Jean-Marie Odin, C.M. (English: John Mary; February 25, 1800 - May 25, 1870) was a French-born Catholic prelate and member of the Congregation of the Mission who served as Archbishop of New Orleans from 1861 to 1870. He previously served as the first Vicar Apostolic of Texas from 1841 to 1847 and as the first Bishop of Galveston from 1847 to 1861. He has been called the father of the modern Catholic Church in Texas.

==Biography==

=== Early life ===
The seventh of ten children, Jean-Marie Odin was born in Hauteville, an hamlet inside the city of Ambierle in the Department of Loire in France to Jean Odin and Claudine Marie (née Seyrol) Odin. After showing interest in Catholicism at age nine, Odin's parents sent him to study Latin under his uncle, the pastor of Noailly. After his uncle died, he returned home to study on his own. Odin eventually attended schools in Roanne in Verrières, then began his studies in philosophy at L'Argentière and Alix. He finally ended up at the Sulpician seminary in Lyon.
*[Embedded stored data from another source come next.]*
(** [init] stores under each alias the very function value it stored
    under the underlying name. *)
Lemma alias_installed (alias underlying : string) :
  (alias, underlying) ∈ groupAliases →
  alias ∈ groupAliases.*1
  ∧ is_Some (maskRegistry !! underlying)
  ∧ maskRegistry !! alias = maskRegistry !! underlying.
Proof.
  unfold groupAliases. intros Hin.
  repeat (apply elem_of_cons in Hin as [Hin|Hin];
          [injection Hin as -> ->;
           split; [cbn; set_solver|split; [eexists|]; reflexivity]|]).
  by apply elem_of_nil in Hin.
Qed.

End RegistryFacts.

(** C9.  Group aliases are bound by value when [init] installs them: after
    any later registrations under names other than the alias names, among
    them re-registrations of the underlying strategy with another
    transform, the alias still resolves to the transform [init] had put
    under the underlying name, a transform that exists. *)
Theorem group_alias_bound_by_value (regs : list (string * MaskFunc))
    (alias underlying : string) :
  (alias, underlying) ∈ groupAliases →
  Forall (λ nf, nf.1 ∉ groupAliases.*1) regs →
  registerAll regs maskRegistry !! alias = maskRegistry !! underlying
  ∧ is_Some (maskRegistry !! underlying).
Proof.
  intros Hin Hregs.
  destruct (alias_installed alias underlying Hin) as (Ha & Hsome & Heq).
  split; [|assumption].
  rewrite registerAll_lookup_ne; [assumption|].
  eapply Forall_impl; [exact Hregs|].
  intros nf Hnf Hk. apply Hnf. by rewrite Hk.
Qed.

Lemma group_alias_bound_by_value_witness :
  ("PII", "partial") ∈ groupAliases
  ∧ Forall (λ nf : string * MaskFunc, nf.1 ∉ groupAliases.*1)
           [("partial", mask_none); ("dob", mask_full)]
  ∧ registerAll [("partial", mask_none); ("dob", mask_full)] maskRegistry !! "partial"
      = Some mask_none
  ∧ registerAll [("partial", mask_none); ("dob", mask_full)] maskRegistry !! "PII"
      = Some mask_partial.
Proof.
  assert (Hin : ("PII", "partial") ∈ groupAliases) by (apply list_elem_of_here).
  assert (Hregs : Forall (λ nf : string * MaskFunc, nf.1 ∉ groupAliases.*1)
                         [("partial", mask_none); ("dob", mask_full)]).
  { repeat apply Forall_cons_2; try apply Forall_nil_2;
      apply (bool_decide_unpack _); exact I. }
  split; [exact Hin|]. split; [exact Hregs|]. split; [reflexivity|].
  exact (proj1 (group_alias_bound_by_value _ "PII" "partial" Hin Hregs)).
Defined.

(** ** The context-scoped entry point *)

(** C5.  When the disable flag of the active policy is set, whether the
    policy is passed explicitly or read from the context carrier, the whole
    call is a no-op whatever the override set holds: the store comes back
    unchanged (for any fuel, since the traversal does not start), and the
    context-scoped call gives exactly the result of passing the same policy
    explicitly. *)
Theorem disabled_masking_is_noop (reg : Registry) (fuel : nat)
    (v : option gval) (policy : MaskPolicy) (ctx : Context) (h : heap) :
  disableMasking policy = true →
  policyOf ctx = policy →
  MaskWithPolicy reg fuel v policy h = Ok h
  ∧ MaskWithContext reg fuel v ctx h = Ok h
  ∧ MaskWithContext reg fuel v ctx h = MaskWithPolicy reg fuel v policy h.
Proof.
  intros Hdis Hctx. unfold MaskWithContext. rewrite Hctx.
  unfold MaskWithPolicy. rewrite Hdis. auto.
Qed.

Lemma disabled_masking_is_noop_witness :
  let policy := mkPolicy {["Name" := "partial"]} true in
  let ctx := mkContext (Some {["Name" := "partial"]}) (Some true) in
  disableMasking policy = true
  ∧ policyOf ctx = policy
  ∧ MaskWithContext maskRegistry 0 (Some (addr 0)) ctx [account "John"]
      = Ok [account "John"].
Proof.
  intros policy ctx.
  split; [reflexivity|]. split; [reflexivity|].
  exact (proj1 (proj2 (disabled_masking_is_noop maskRegistry 0 (Some (addr 0))
                         policy ctx [account "John"] eq_refl eq_refl))).
Defined.

(** ** The store *)

Section StoreFacts.

Lemma upd_sub_same (p : path) : ∀ (v w v' : gval),
  upd v p w = Some v' → sub v' p = Some w.
Proof.
  induction p as [|i p IH]; intros v w v' Hupd; cbn in *.
  - congruence.
  - destruct v; try discriminate.
    + destruct (fs !! i) as [[f fv]|] eqn:Hi; [|discriminate]. cbn in *.
      destruct (upd fv p w) as [fv'|] eqn:Hfv; [|discriminate].
      injection Hupd as <-. cbn.
      rewrite list_lookup_insert_eq by (by eapply lookup_lt_Some). cbn.
      by eapply IH.
    + destruct (es !! i) as [e|] eqn:Hi; [|discriminate]. cbn in *.
      destruct (upd e p w) as [e'|] eqn:He; [|discriminate].
      injection Hupd as <-. cbn.
      rewrite list_lookup_insert_eq by (by eapply lookup_lt_Some). cbn.
      by eapply IH.
Qed.

Lemma upd_upd (p : path) : ∀ (v w w' v' : gval),
  upd v p w = Some v' → upd v' p w' = upd v p w'.
Proof.
  induction p as [|i p IH]; intros v w w' v' Hupd; cbn in *.
  - reflexivity.
  - destruct v; try discriminate.
    + destruct (fs !! i) as [[f fv]|] eqn:Hi; [|discriminate]. cbn in *.
      destruct (upd fv p w) as [fv'|] eqn:Hfv; [|discriminate].
      injection Hupd as <-. cbn.
      rewrite list_lookup_insert_eq by (by eapply lookup_lt_Some). cbn.
      rewrite (IH _ _ w' _ Hfv).
      destruct (upd fv p w'); [|reflexivity]. cbn.
      by rewrite list_insert_insert_eq.
    + destruct (es !! i) as [e|] eqn:Hi; [|discriminate]. cbn in *.
      destruct (upd e p w) as [e'|] eqn:He; [|discriminate].
      injection Hupd as <-. cbn.
      rewrite list_lookup_insert_eq by (by eapply lookup_lt_Some). cbn.
      rewrite (IH _ _ w' _ He).
      destruct (upd e p w'); [|reflexivity]. cbn.
      by rewrite list_insert_insert_eq.
Qed.

Lemma upd_sub_id (p : path) : ∀ (v w : gval),
  sub v p = Some w → upd v p w = Some v.
Proof.
  induction p as [|i p IH]; intros v w Hsub; cbn in *.
  - congruence.
  - destruct v; try discriminate.
    + destruct (fs !! i) as [[f fv]|] eqn:Hi; [|discriminate]. cbn in *.
      rewrite (IH _ _ Hsub). cbn. by rewrite list_insert_id.
    + destruct (es !! i) as [e|] eqn:Hi; [|discriminate]. cbn in *.
      rewrite (IH _ _ Hsub). cbn. by rewrite list_insert_id.
Qed.

Lemma upd_is_Some (p : path) : ∀ (v w w' : gval),
  sub v p = Some w → is_Some (upd v p w').
Proof.
  induction p as [|i p IH]; intros v w w' Hsub; cbn in *.
  - by eexists.
  - destruct v; try discriminate.
    + destruct (fs !! i) as [[f fv]|] eqn:Hi; [|discriminate]. cbn in *.
      destruct (IH _ _ w' Hsub) as [x ->]. by eexists.
    + destruct (es !! i) as [e|] eqn:Hi; [|discriminate]. cbn in *.
      destruct (IH _ _ w' Hsub) as [x ->]. by eexists.
Qed.

Lemma load_store (h h' : heap) (l : loc) (p : path) (w : gval) :
  store h l p w = Some h' → load h' l p = Some w.
Proof.
  unfold store, load. intros Hst.
  destruct (h !! l) as [c|] eqn:Hl; [|discriminate]. cbn in *.
  destruct (upd c p w) as [c'|] eqn:Hc; [|discriminate].
  injection Hst as <-.
  rewrite list_lookup_insert_eq by (by eapply lookup_lt_Some). cbn.
  by eapply upd_sub_same.
Qed.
In 1822, while still in seminary, Odin was recruited by a representative of Bishop Louis Dubourg to do mission work for the Archdiocese of New Orleans. That same year, Odin immigrated to the United States, After arriving in New Orleans, the archbishop sent him to Perryville, Missouri, to complete his formation as a priest at St. Mary's of the Barrens Seminary. Odin professed vows in the Congregation of the Mission (also known as the Vincentians) on November 8, 1822.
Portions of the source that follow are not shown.